My goal is to free myself from plastic tubs, and to use Organic Valley or Traders Point organic milk, reducing the cost of organic yogurt. And to enjoy the process of transforming one thing to another, an insatiable pleasure.
So now we have 4 cups of fresh homemade organic yogurt in the fridge, with yogurt cheese not far behind. Here is the recipe from ReadyMade. If you travel to where is is archived, you'll find recipes for yogurt cheese and for a chilled yogurt soup.
Goodbye, plastic tubs! DIY yogurt is as simple as boiling milk
by Scott Hocker
Though yogurt bears a hard-to-shake association with health food stores and college co-ops [HEY, Scott! WTF? Get hip to the co-op, dude!] the creamy foodstuff is a delicious and versatile ingredient in the kitchen. Best of all, it’s ridiculously (and cheap) to make from scratch. All you need is a whole lot of milk, a tiny amount of all-natural store-bought yogurt, and an oven.
1 qt. whole, lowfat, or nonfat milk
1 1/2 tbsp preservative-free, all-natural yogurt
1. Preheat oven to approximately 200 degrees.
2. Pour milk into a large saucepan and bring to a boil over medium-low heat. A higher flame may be used, but the higher the heat, the more constant stirring is required to ensure the milk doesn’t scorch.
3. When the milk comes to a boil, turn down the heat until the milk is gently simmering. (Careful: milk has a tendency to boil over quickly once it reaches the boiling point.) Let simmer for approximately two minutes.
4. Take the milk off the heat and let cool until the temperature on an instant-read thermometer is between 110 and 115 degrees.

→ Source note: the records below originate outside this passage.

(** A comparison that succeeds matched, and restored the budget on disk. *)
Lemma compare_ok protocol keys enc a a' :
  compare_candidate protocol keys enc a = (a', Ok tt) ->
  pin_matches (ps_pin (app_pin_state a)) (decrypt protocol keys enc) = true /\
  persistent a' = set_pp_pin_retries (persistent a) MAX_PIN_RETRIES /\
  prs_consecutive_mismatches (ps_pin (app_pin_state a')) = 0 /\
  view a' = (Some (record_of_persistent (persistent a')), persistent a', Read) /\
  ps_token (app_pin_state a') = ps_token (app_pin_state a).
Proof.
  unfold compare_candidate, finish_attempt. destruct (pin_matches _ _); intros Hc.
  - peel Hc a1 d Hs. apply save_ok_core in Hs as (s & -> & Hs & Hst).
    destruct (require_confirmed_retry d) as [[]|] eqn:Hd; [|by inv_all Hc].
    injection Hc as <-. split_and!; try done. unfold view. simpl. by rewrite Hs, Hst.
  - destruct (retries _ =? 0); [|destruct (power_cycle_required _)];
      repeat (apply mbind_ok in Hc as (? & ? & _ & Hc)); done.
Qed.

(** A comparison that fails: unless the PIN matched, nothing is gained, the
    spent retry stays spent in both places, and the agreement key is dropped. *)
Lemma compare_err protocol keys enc a a' e :
  pin_matches (ps_pin (app_pin_state a)) (decrypt protocol keys enc) = false ->
  view a = (Some (record_of_persistent (persistent a)), persistent a, Read) ->
  compare_candidate protocol keys enc a = (a', Err e) ->
  view a' = view a /\ no_gain a a' /\
  prs_consecutive_mismatches (ps_pin (app_pin_state a')) =
    u8_saturating_add (prs_consecutive_mismatches (ps_pin (app_pin_state a))) 1 /\
  key_slot (ps_key_agreement (app_pin_state a')) protocol = None.
Proof.
  intros Hm Hv. unfold compare_candidate, finish_attempt. rewrite Hm.
  match goal with |- context [adopt_retry_state ?x] => set (c := x) end. intros Hc.
  set (a1 := with_pin_state a (with_key_agreement (with_retry (app_pin_state a) c)
               (regenerate protocol (ps_key_agreement (app_pin_state a))))).
  assert (Hgo : forall b, core b = core a1 -> app_pin_state b = app_pin_state a1 ->
    view b = view a /\ no_gain a b /\
    prs_consecutive_mismatches (ps_pin (app_pin_state b)) =
      u8_saturating_add (prs_consecutive_mismatches (ps_pin (app_pin_state a))) 1 /\
    key_slot (ps_key_agreement (app_pin_state b)) protocol = None).
  { intros b Hb Hb'. apply core_inv in Hb as (Hb1 & _ & _ & Hb2). rewrite Hb1, Hb'.
    split_and!; [done| |done|by destruct protocol].
    unfold no_gain. rewrite Hb2, Hb'. split; [apply Z.le_refl|by left]. }
  assert (Hrun : exists e', (let* d := save_persistent_pin_state in
       lift (require_confirmed_retry d) ;;* @fail App unit Z e') a1 = (a', Err e)).
  { destruct (retries c =? 0); [|destruct (power_cycle_required c)]; eexists; exact Hc. }
  destruct Hrun as [e' Hrun]. unfold save_persistent_pin_state in Hrun.
  apply mbind_err in Hrun as [Hs|(a2 & d & Hs & Hr)].
  - apply Hgo; [by eapply save_err|]. unfold save_pin_state, on_store in Hs. by inv_all Hs.
  - apply save_ok_core in Hs as (s & -> & Hs & _).
    assert (Ha' : a' = with_store a1 s) by (destruct (require_confirmed_retry d); by injection Hr).
    subst a'. apply Hgo; [|done]. unfold core, view. simpl. rewrite Hs.
    unfold view in Hv. simpl in Hv. injection Hv as Hv _. by rewrite Hv.
Qed.

(** ** Fresh secrets *)

Lemma fresh_secret_ok n forbidden b a a' c :
  @fresh_secret_loop S n forbidden b a = (a', Ok c) ->
  length c = 32%nat /\ Exists (fun x : Z => x <> 0) c /\ (c ∉ forbidden) /\
  (b = true -> secret_matches c (ps_token (app_pin_state a)) = false).
Proof.
  revert a. induction n as [|n IH]; intros a Hl; [done|].
  cbn [fresh_secret_loop] in Hl. peel Hl a1 x Hr.
  destruct (_ && _) eqn:Hg; [|by apply IH in Hl; injection Hr as <- <-].
  injection Hr as <- <-. injection Hl as _ <-.
  assert (Hex : forall l, existsb (fun b => negb (b =? 0)) l = true ->
            Exists (fun x : Z => x <> 0) l).
  { intros l (x & Hin & Hx)%existsb_exists. apply Exists_exists. exists x.
    split; [by apply list_elem_of_In|]. by apply negb_true_iff, Z.eqb_neq in Hx. }
  assert (Hno : forall c, existsb (fun old => bytes_eqb old c) forbidden = false -> c ∉ forbidden).
  { intros c Hc Hin. apply (Forall_forall (fun old => bytes_eqb old c = false)) in Hin;
      [by rewrite (proj2 (bytes_eqb_spec c c)) in Hin|by apply existsb_false_Forall]. }
  bool_hyps; (split_and!; [apply fill_bytes_length|by apply Hex|by apply Hno|by intros ->]).
Qed.

Lemma encrypt_ok `{!AesLaws} protocol keys token a a' c :
  @encrypt_for_platform S _ protocol keys token a = (a', Ok c) ->
  length (encryption_key keys) = 32%nat ->
  decrypt protocol keys c = Some token.
Proof.
  intros He Hk. peel He a1 iv Hiv. unfold lift in He.
  destruct (encrypt_classic_pin_block protocol keys iv token) as [c'|] eqn:E; [|done].
  injection He as _ <-. eapply pin_block_roundtrip; [done..|].
  intros v ->. destruct protocol; [done|]. injection Hiv as _ <-. apply fill_bytes_length.
Qed.

Definition same_token {A} (m : M App A Z) : Prop :=
  forall a, ps_token (app_pin_state (fst (m a))) = ps_token (app_pin_state a).

Lemma same_token_bind {A B} (m : M App A Z) (k : A -> M App B Z) :
  same_token m -> (forall x, same_token (k x)) -> same_token (mbind_st m k).
Proof.
  intros Hm Hk a. unfold mbind_st. specialize (Hm a).
  destruct (m a) as [a' [x|e]]; simpl in *; [by rewrite Hk|done].
Qed.

Lemma same_token_save p : same_token (save_pin_state p).
Proof.
  intros a. unfold save_pin_state, on_store. destruct (app_stored_pin_state a); try done.
  by destruct (st_set_pin_state _ _) as [? []].
Qed.

Lemma compare_token protocol keys enc : same_token (compare_candidate protocol keys enc).
Proof.
  intros a. unfold compare_candidate. destruct (finish_attempt _ _) as [c [?|e]].
  - apply same_token_bind; [apply same_token_save|]. intros d.
    apply same_token_bind; [by intros b|]. by intros _ b.
  - apply same_token_bind; [by intros b|]. intros _.
    apply same_token_bind; [by intros b|]. intros _.
    apply same_token_bind; [intros b; apply same_token_save|]. intros d.
    apply same_token_bind; [by intros b|]. by intros _ b.
Qed.

End Core.

(** ** A new PIN's policy *)

Lemma trim_zeros_nil l : trim_zeros l = [] -> l = repeat 0 (length l).
Proof.
  induction l as [|b l IH]; [done|]. simpl. destruct (trim_zeros l); [|done].
  destruct (Z.eqb_spec b 0); [|done]. intros _. subst. f_equal. auto.
Qed.

Lemma trim_zeros_split l :
  exists k, l = trim_zeros l ++ repeat 0 k /\ last (trim_zeros l) <> Some 0.
Proof.
  induction l as [|b l (k & Hl & Hn)]; [by exists 0%nat|]. simpl.
  destruct (trim_zeros l) as [|x t] eqn:E.
  - apply trim_zeros_nil in E. destruct (Z.eqb_spec b 0) as [->|Hb].
    + exists (Datatypes.S (length l)). simpl. split; [by f_equal|done].
    + exists (length l). simpl. split; [by f_equal|]. intros [= ->]. done.
  - exists k. split; [by rewrite Hl at 1|done].
Qed.

Lemma trim_zeros_unique p k : last p <> Some 0 -> trim_zeros (p ++ repeat 0 k) = p.
Proof.
  induction p as [|b p IH]; intros Hl; simpl.
  - induction k as [|k IHk]; simpl; [done|]. by rewrite IHk.
  - destruct p as [|c p].
    + simpl in *. rewrite IH by done. destruct (Z.eqb_spec b 0); [by subst|done].
    + rewrite IH by exact Hl. done.
Qed.

Lemma utf8_chars_le l n : utf8_chars l = Some n -> 0 <= n <= zlen l.
Proof.
  unfold zlen. revert l n. fix IH 1. intros [|b0 r0] n Hu; [by injection Hu as <-|].
  assert (Hs : forall r, (length r < length (b0 :: r0))%nat ->
    (forall m, utf8_chars r = Some m -> 0 <= m <= Z.of_nat (length r)) ->
    option_map Z.succ (utf8_chars r) = Some n -> 0 <= n <= Z.of_nat (length (b0 :: r0))).
  { intros r Hlt Hr. destruct (utf8_chars r) as [m|]; [|done]. intros [= <-].
    specialize (Hr m eq_refl). lia. }
  cbn [utf8_chars] in Hu. destruct (cont 0 0x7F b0); [by apply (Hs r0); [simpl; lia|apply IH|]|].
  destruct r0 as [|b1 r1]; [done|]. destruct (cont 0xC2 0xDF b0).
  { destruct (cont 0x80 0xBF b1); [|done]. by apply (Hs r1); [simpl; lia|apply IH|]. }
  destruct r1 as [|b2 r2]; [done|]. destruct (cont 0xE0 0xEF b0).
  { destruct (_ && _); [|done]. by apply (Hs r2); [simpl; lia|apply IH|]. }
  destruct r2 as [|b3 r3]; [done|]. destruct (cont 0xF0 0xF4 b0); [|done].
  destruct (_ && _); [|done]. by apply (Hs r3); [simpl; lia|apply IH|].
Qed.

(** A PIN the policy accepts: its 64-byte block is the PIN followed by at
    least one zero and nothing else, it is well-formed UTF-8 of at least
    [minimum] code points, and has a letter and a digit when required. *)
Definition acceptable_pin (padded : bytes) (minimum : Z) (complexity : bool) (pin : bytes) (n : Z)
    : Prop :=
  (exists k, padded = pin ++ repeat 0 (Datatypes.S k)) /\ length padded = 64%nat /\
  last pin <> Some 0 /\ utf8_chars pin = Some n /\ minimum <= n /\
  (complexity = true ->
   Exists (fun b => is_ascii_alphabetic b = true) pin /\ Exists (fun b => is_ascii_digit b = true) pin).

Lemma existsb_Exists (p : Z -> bool) l : existsb p l = true <-> Exists (fun b => p b = true) l.
Proof.
  rewrite existsb_exists, Exists_exists. split; intros (x & Hx & Hp); exists x;
    (split; [by apply list_elem_of_In|done]).
Qed.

5. In a four-cup bowl, blend yogurt with approximately 1/2 cup of the milk. (Adding some of the hot liquid, but not all of it, keeps the mixture from curdling and killing off the healthy bacteria.)
6. Turn off the oven.
7. Return the yogurt-milk mixture to the saucepan and stir with the remaining milk.
8. Divide the contents between two bowls and cover each with plastic wrap.
9. Place the bowls in the oven and drape a kitchen towel over them.
10. It will take anywhere from 6 to 15 hours for the yogurt to set. If after 6 hours it hasn’t gelled, simply leave the mixture in the oven and check back about every 3 hours.
11. Once it sets, refrigerate. The longer the yogurt sits in the refrigerator, the tangier it will be.